CMake fails when CMAKE_CUDA_ARCHITECTURES is set to native, all or all-major with Clang for targets with CUDA_SEPARABLE_COMPILATION setting as ON, then cmake does not detect correct value for architecture

When env is clang and CMAKE_CUDA_ARCHITECTURES is set to native, all, or all-major then targets which has CUDA_SEPARABLE_COMPILATION set to ON, gives error because it uses architecture as sm_native if native is set and sm_all if all or all-major is set for CMAKE_CUDA_ARCHITECTURES

The targets which are set with CUDA_SEPARABLE_COMPILATION as ON, calls internally in cmake "cmMakefileExecutableTargetGenerator::WriteDeviceExecutableRule" function in file cmMakefileExecutableTargetGenerator.cxx (!5221 (diffs))
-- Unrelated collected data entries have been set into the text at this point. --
(* ===== verification/Act.v ===== *)
(** * Act: handlers as actions on a state

    The monad of the mesh services and of [WhipClient]: a handler reads its surroundings [E], changes the state [W], and
    ends normally, with undefined behaviour, with an exception that nothing catches, or without
    fuel.  [ends] is the judgement about a normal end: it demands that the fuel is
    enough, and says nothing about undefined behaviour and exceptions. *)
From S2P Require Import Prelude.
From stdpp Require Import list.

Inductive result (A : Type) := Done (a : A) | Undefined | Uncaught | NoFuel.
Arguments Done {A}.
Arguments Undefined {A}.
Arguments Uncaught {A}.
Arguments NoFuel {A}.

Definition act (E W A : Type) : Type := E -> W -> result (A * W).

#[export] Instance act_ret E W : MRet (act E W) := fun A a e w => Done (a, w).
#[export] Instance act_bind E W : MBind (act E W) := fun A B k m e w =>
  match m e w with Done (a, w) => k a e w | Undefined => Undefined | Uncaught => Uncaught | NoFuel => NoFuel end.

Section act.
Context {E W : Type}.
Implicit Types (e : E) (w : W).

Lemma act_bind_eq {A B} (m : act E W A) (k : A -> act E W B) e w :
  (m ≫= k) e w = match m e w with Done (a, w) => k a e w | Undefined => Undefined | Uncaught => Uncaught | NoFuel => NoFuel end.
Proof. done. Qed.

Definition undefined {A} : act E W A := fun _ _ => Undefined.
Definition uncaught {A} : act E W A := fun _ _ => Uncaught.
Definition out_of_fuel {A} : act E W A := fun _ _ => NoFuel.
(** A value, or an access outside an object. *)
Definition checked {A} (x : option A) : act E W A := match x with Some a => mret a | None => undefined end.
(** A value, or an exception. *)
Definition or_throw {A} (x : option A) : act E W A := match x with Some a => mret a | None => uncaught end.
Definition ask {A} (f : E -> A) : act E W A := fun e w => Done (f e, w).
Definition get {A} (f : W -> A) : act E W A := fun _ w => Done (f w, w).
Definition put (f : W -> W) : act E W unit := fun _ w => Done (tt, f w).

(** [BOOST_FOREACH] over a container that the body does not change. *)
Fixpoint for_each {A} (l : list A) (body : A -> act E W unit) : act E W unit :=
  match l with
  | [] => mret tt
  | x :: l => _ ← body x; for_each l body
  end.

Definition ends {A} (m : act E W A) e w (Q : A -> W -> Prop) : Prop :=
  match m e w with Done (a, w') => Q a w' | NoFuel => False | _ => True end.

Lemma acts_bind {A B} (m : act E W A) (k : A -> act E W B) e w Q : ends m e w (fun a w' => ends (k a) e w' Q) -> ends (m ≫= k) e w Q.
Proof. unfold ends. rewrite act_bind_eq. by destruct (m e w) as [[a w']| | |]. Qed.

Lemma acts_ret {A} (a : A) e w (Q : A -> W -> Prop) : Q a w -> ends (mret a) e w Q.
Proof. done. Qed.
Lemma acts_undefined {A} e w (Q : A -> W -> Prop) : ends undefined e w Q.
Proof. done. Qed.
Lemma acts_uncaught {A} e w (Q : A -> W -> Prop) : ends uncaught e w Q.
Proof. done. Qed.
Lemma acts_checked {A} (x : option A) e w (Q : A -> W -> Prop) : (forall a, x = Some a -> Q a w) -> ends (checked x) e w Q.
Proof. destruct x as [a|]; [|done]. intros HQ. by apply HQ. Qed.
Lemma acts_or_throw {A} (x : option A) e w (Q : A -> W -> Prop) : (forall a, x = Some a -> Q a w) -> ends (or_throw x) e w Q.
Proof. destruct x as [a|]; [|done]. intros HQ. by apply HQ. Qed.
Lemma acts_ask {A} (f : E -> A) e w (Q : A -> W -> Prop) : Q (f e) w -> ends (ask f) e w Q.
Proof. done. Qed.
Lemma acts_get {A} (f : W -> A) e w (Q : A -> W -> Prop) : Q (f w) w -> ends (get f) e w Q.
Proof. done. Qed.
Lemma acts_put f e w (Q : unit -> W -> Prop) : Q tt (f w) -> ends (put f) e w Q.
Proof. done. Qed.

Lemma acts_mono {A} (m : act E W A) e w (Q Q' : A -> W -> Prop) : ends m e w Q -> (forall a w', Q a w' -> Q' a w') -> ends m e w Q'.
Proof. unfold ends. destruct (m e w) as [[a w']| | |]; auto. Qed.

Lemma acts_for_each {A} (body : A -> act E W unit) (I : W -> Prop) l e w (Q : unit -> W -> Prop) :
  I w -> (forall x w, x ∈ l -> I w -> ends (body x) e w (fun _ => I)) -> (forall w, I w -> Q tt w) -> ends (for_each l body) e w Q.
Proof.
  intros Hw Hb HQ. revert w Hw. induction l as [|x l IH]; intros w Hw; [by apply acts_ret, HQ|]. apply acts_bind.
  eapply acts_mono; [apply Hb; [left|done]|]. intros [] w' Hw'. apply IH; [|done]. intros y w1 Hy. apply Hb. by right.
Qed.

(** Actions that need no fuel. *)
Definition fuel_free {A} (m : act E W A) : Prop := forall e w, m e w <> NoFuel.

Lemma total_bind {A B} (m : act E W A) (k : A -> act E W B) : fuel_free m -> (forall a, fuel_free (k a)) -> fuel_free (m ≫= k).
Proof. intros Hm Hk e w. rewrite act_bind_eq. specialize (Hm e w). destruct (m e w) as [[a w']| | |]; try done. apply Hk. Qed.
Lemma total_ret {A} (a : A) : fuel_free (mret a).
Proof. done. Qed.
Lemma total_ask {A} (f : E -> A) : fuel_free (ask f).
Proof. done. Qed.
Lemma total_get {A} (f : W -> A) : fuel_free (get f).
Proof. done. Qed.
Lemma total_put f : fuel_free (put f).
Proof. done. Qed.
Lemma total_checked {A} (x : option A) : fuel_free (checked x).
Proof. by destruct x. Qed.
Lemma total_or_throw {A} (x : option A) : fuel_free (or_throw x).
Proof. by destruct x. Qed.

End act.

Create HintDb fuel discriminated.
#[export] Hint Resolve total_ret total_ask total_get total_put total_checked total_or_throw : fuel.
Ltac total_open :=
  repeat lazymatch goal with
  | |- fuel_free (mbind _ _) => apply total_bind; [|intro]
  | |- fuel_free (if ?b then _ else _) => destruct b
  | |- fuel_free (match ?x with _ => _ end) => destruct x
  end; auto with fuel.
(* ===== verification/MeshQuery.v ===== *)
(** * MeshQuery: the server that answers queries of the mesh

    Models [IntraMeshQueryClient] ([src/whip-server/whip/IntraMeshQueryClient.cpp]) and the part of
    [IntraMeshService] that accepts its connections and sends its heartbeats.

    A client object lives as long as it is in [_connectedClients]; its asynchronous operations hold
    its address, and a handler that runs without the object is [Undefined].  The io service owes
    the completion of the operations in [ops]; the flag of an operation tells whether its socket was
    open when it was started.  [wire] lists what was given to the sockets: the item, and how
    many of its bytes the socket took ([async_send] may take fewer than all; zero is an error).  An
    exception that leaves a handler ends the process ([Uncaught]).
    The storage answers from the existence index of [VfsStore], the peers come from
    [WhipSettings].  Log messages and buffer sizes are left out. *)
From S2P Require Import Prelude Sha1 WhipWire Uuid WhipSettings VfsData VfsStore Act.
From stdpp Require Import list gmap.
#[local] Open Scope Z_scope.

(** ** State *)

(** The handler of a completed send. *)
Inductive sent := AfterSendQueryResponse | AfterSendHeartbeat.
#[export] Instance sent_eq_dec : EqDecision sent.
Proof. solve_decision. Defined.

Record IQCSendItem := mkItem { message : list Z; callBack : sent }.

Record IntraMeshQueryClient := mkClient { _conn : bool; _sendActive : bool; _recvActive : bool; _pendingSends : list IQCSendItem }.

Inductive op := Accepting | Receiving (this : nat) | Sending (this : nat) (item : IQCSendItem).

Record world := mkWorld {
  _connectedClients : gmap nat IntraMeshQueryClient; next_ptr : nat; ops : list (bool * op); wire : list (nat * IQCSendItem * nat);
  _meshReqSinceLastPoll : Z; _positiveRespSinceLastPoll : Z; _stop : bool }.

(** What a handler reads from the rest of the server. *)
Record env := mkEnv { existing : gset (list Z); intramesh_peers : list Z; is_writable : bool }.
Lemma kill_callbacks_loop X t n : forall w, (depth w <= k)%nat -> inv X w -> (forall o, servers w !! t = Some o -> (length (_assetCallbackQueue o) <= n)%nat) ->
  ends (kill_callbacks close n t) e w (fun _ w' => rel (but t false) w w' /\ inv X w' /\ forall o, servers w' !! t = Some o -> _assetCallbackQueue o = []).
Proof using Hclose.
  induction n as [|n IH]; intros w Hd Hi Hn; cbn [kill_callbacks]; apply acts_bind; unfold ends at 1, fld; (destruct (servers w !! t) as [o|] eqn:Ho; [|done]); specialize (Hn o eq_refl);
    (destruct (_assetCallbackQueue o) as [|x q] eqn:Eq; [apply acts_ret; split_and!; [done|done|congruence]|]); cbn in Hn; [lia|].
  apply acts_bind. eapply acts_mono; [apply (onFullAssetRcvd_ends X); [done|done|]|].
  { intros s Hs. destruct (transfers_ok X w t o x Hi Ho ltac:(unfold transfers; rewrite Eq; set_solver) s Hs) as [? _]. done. }
  intros [] w1 (Hr1 & Hi1 & Hx). apply acts_bind. unfold pop_callback. apply acts_bind. unfold ends at 1, fld. destruct (servers w1 !! t) as [o1|] eqn:Ho1; [|done].
  destruct (rel_servers _ _ _ Hr1 t o1 Ho1) as (o0 & Ho0 & _ & _ & _ & Hk). assert (o0 = o) as -> by congruence. destruct (Hk eq_refl) as [Hk'|Hk']; rewrite Hk', ?Eq; [|done].
  unfold ends at 1, set_fld. rewrite Ho1. set (w2 := set_servers _ w1).
  assert (Hr2 : rel (but t false) w1 w2).
  { apply (rel_server _ w1 t o1); try done; [intros _; by left|]. unfold but. by rewrite Nat.eqb_refl. }
  eapply acts_mono; [apply IH|].
  - etrans; [by eapply rel_depth|]. etrans; [by eapply rel_depth|done].
  - apply (pop_callback_ends X w1 t o1 x q); congruence.
  - intros o2 Ho2. cbn in Ho2. rewrite lookup_insert_eq in Ho2. injection Ho2 as <-. cbn. lia.
  - intros [] w3 (Hr3 & ? & ?). split_and!; [|done|done]. trans w2; [|done]. trans w1; [by apply rel_weaken|done].
Qed.

(** Both loops together, from the lengths of the queues. *)
Definition no_requests (t : nat) w : Prop := forall o, servers w !! t = Some o -> _transferRequestQueue o = [].
Definition no_callbacks (t : nat) w : Prop := forall o, servers w !! t = Some o -> _assetCallbackQueue o = [].

Lemma rel_no_requests q t w w' : q t true = true -> rel q w w' -> no_requests t w -> no_requests t w'.
Proof using Type. intros Hqt Hr Hn o Ho. destruct (rel_servers _ _ _ Hr t o Ho) as (o0 & Ho0 & _ & _ & Hq & _). destruct (Hq Hqt) as [->| ->]; [by apply Hn|done]. Qed.
Lemma rel_no_callbacks q t w w' : q t false = true -> rel q w w' -> no_callbacks t w -> no_callbacks t w'.
Proof using Type. intros Hqt Hr Hn o Ho. destruct (rel_servers _ _ _ Hr t o Ho) as (o0 & Ho0 & _ & _ & _ & Hq). destruct (Hq Hqt) as [->| ->]; [by apply Hn|done]. Qed.
Lemma client_receives {CB} uri (k : CB) m h : length h = 37%nat -> h !! 0%nat = Some (ServerResponseMsg.code ServerResponseMsg.RC_FOUND) -> bytes_at h 1 32 = Some u ->
  ntohl_at h 33 = Some (Z.of_nat (length a)) -> Forall is_u8 h ->
  fetch uri (mkServer true CSTATE_CONNECTED [] [] [] [] m) [LGet u k; LIo 0 true []; LIo 0 true h; LIo 0 true a] =
  Some (mkServer true CSTATE_CONNECTED [] [] [] [(k, Some a)] (m ++ [get_request])).
Proof using Hau Hbytes.
  intros Hl H0 Hu Hn Hb. rewrite (fetch_step uri _ _ _ (mkServer true CSTATE_CONNECTED [u] [(u, [k])] [(true, WriteRequest get_request); (true, ReadHeader)] [] (m ++ [get_request]))) by done.
  rewrite (fetch_step uri _ _ _ (mkServer true CSTATE_CONNECTED [] [(u, [k])] [(true, ReadHeader)] [] (m ++ [get_request]))) by done.
  pose proof asset_length as Hal. set (response := ServerResponseMsg.mk h (Some (replicate (length a) 0))).
  assert (Hv : ServerResponseMsg.validateHeader (ServerResponseMsg.mk h None) = Some true) by by apply (header_ok_valid ServerResponseMsg.RC_FOUND).
  assert (Hi : ServerResponseMsg.initializeDataStorage (ServerResponseMsg.mk h None) = Some response) by (unfold ServerResponseMsg.initializeDataStorage, ServerResponseMsg.getDataSize; cbn [ServerResponseMsg.header]; change ServerResponseMsg.DATA_LEN_MARKER_LOC with 33%nat; rewrite Hn; cbn; by rewrite Nat2Z.id).
  rewrite (fetch_step uri _ _ _ (mkServer true CSTATE_CONNECTED [] [(u, [k])] [(true, ReadData response)] [] (m ++ [get_request]))).
  - rewrite (fetch_step uri _ _ _ (mkServer true CSTATE_CONNECTED [] [] [] [(k, Some a)] (m ++ [get_request]))); [done|]. unfold step. cbn -[onReadResponseData]. rewrite length_replicate, Nat.eqb_refl, (u8_byte a Hbytes). cbn -[onReadResponseData]. f_equal.
    unfold onReadResponseData. rewrite (proj2 (Nat.ltb_lt 0 (length a))) by lia. cbn [negb andb]. rewrite act_bind_eq.
    assert (Hru : ServerResponseMsg.getUUID response = Some u) by exact Hu. rewrite Hru. cbn -[fireAssetRcvdCallbacks]. rewrite act_bind_eq, fire_eq, continue_eq.
    unfold fired, smap_find, continued, smap_erase. cbn. rewrite decide_True by done. cbn. rewrite decide_False by auto. unfold set_transfers, set_answers, set_ops. cbn. by rewrite decide_False by auto.
  - unfold step. cbn -[onReadResponseHeader]. rewrite Hl, (u8_byte h Hb). cbn -[onReadResponseHeader]. f_equal. unfold onReadResponseHeader. rewrite Hl. cbn [Nat.ltb Nat.leb negb andb]. rewrite act_bind_eq, Hv. cbn. rewrite act_bind_eq.
    unfold ServerResponseMsg.getResponseCode. cbn [ServerResponseMsg.header]. change ServerResponseMsg.RESPONSE_CODE_MARKER_LOC with 0%nat. rewrite H0. cbn -[ServerResponseMsg.initializeDataStorage]. by rewrite act_bind_eq, Hi.
Qed.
  if (this->Makefile->GetSafeDefinition("CMAKE_CUDA_COMPILER_ID") == "Clang") {
    this->WriteDeviceLinkRule(commands, targetOutput);
  } else {
    this->WriteNvidiaDeviceExecutableRule(relink, commands, targetOutput);
  }

so when env is gnu, then it calls WriteNvidiaDeviceExecutableRule which does not use CMAKE_CUDA_ARCHITECTURES variable but when env is clang, it calls WriteDeviceLinkRule and it uses the value of CMAKE_CUDA_ARCHITECTURES variable. And this does not find the exact architecture value when CMAKE_CUDA_ARCHITECTURES is native, all or all-major.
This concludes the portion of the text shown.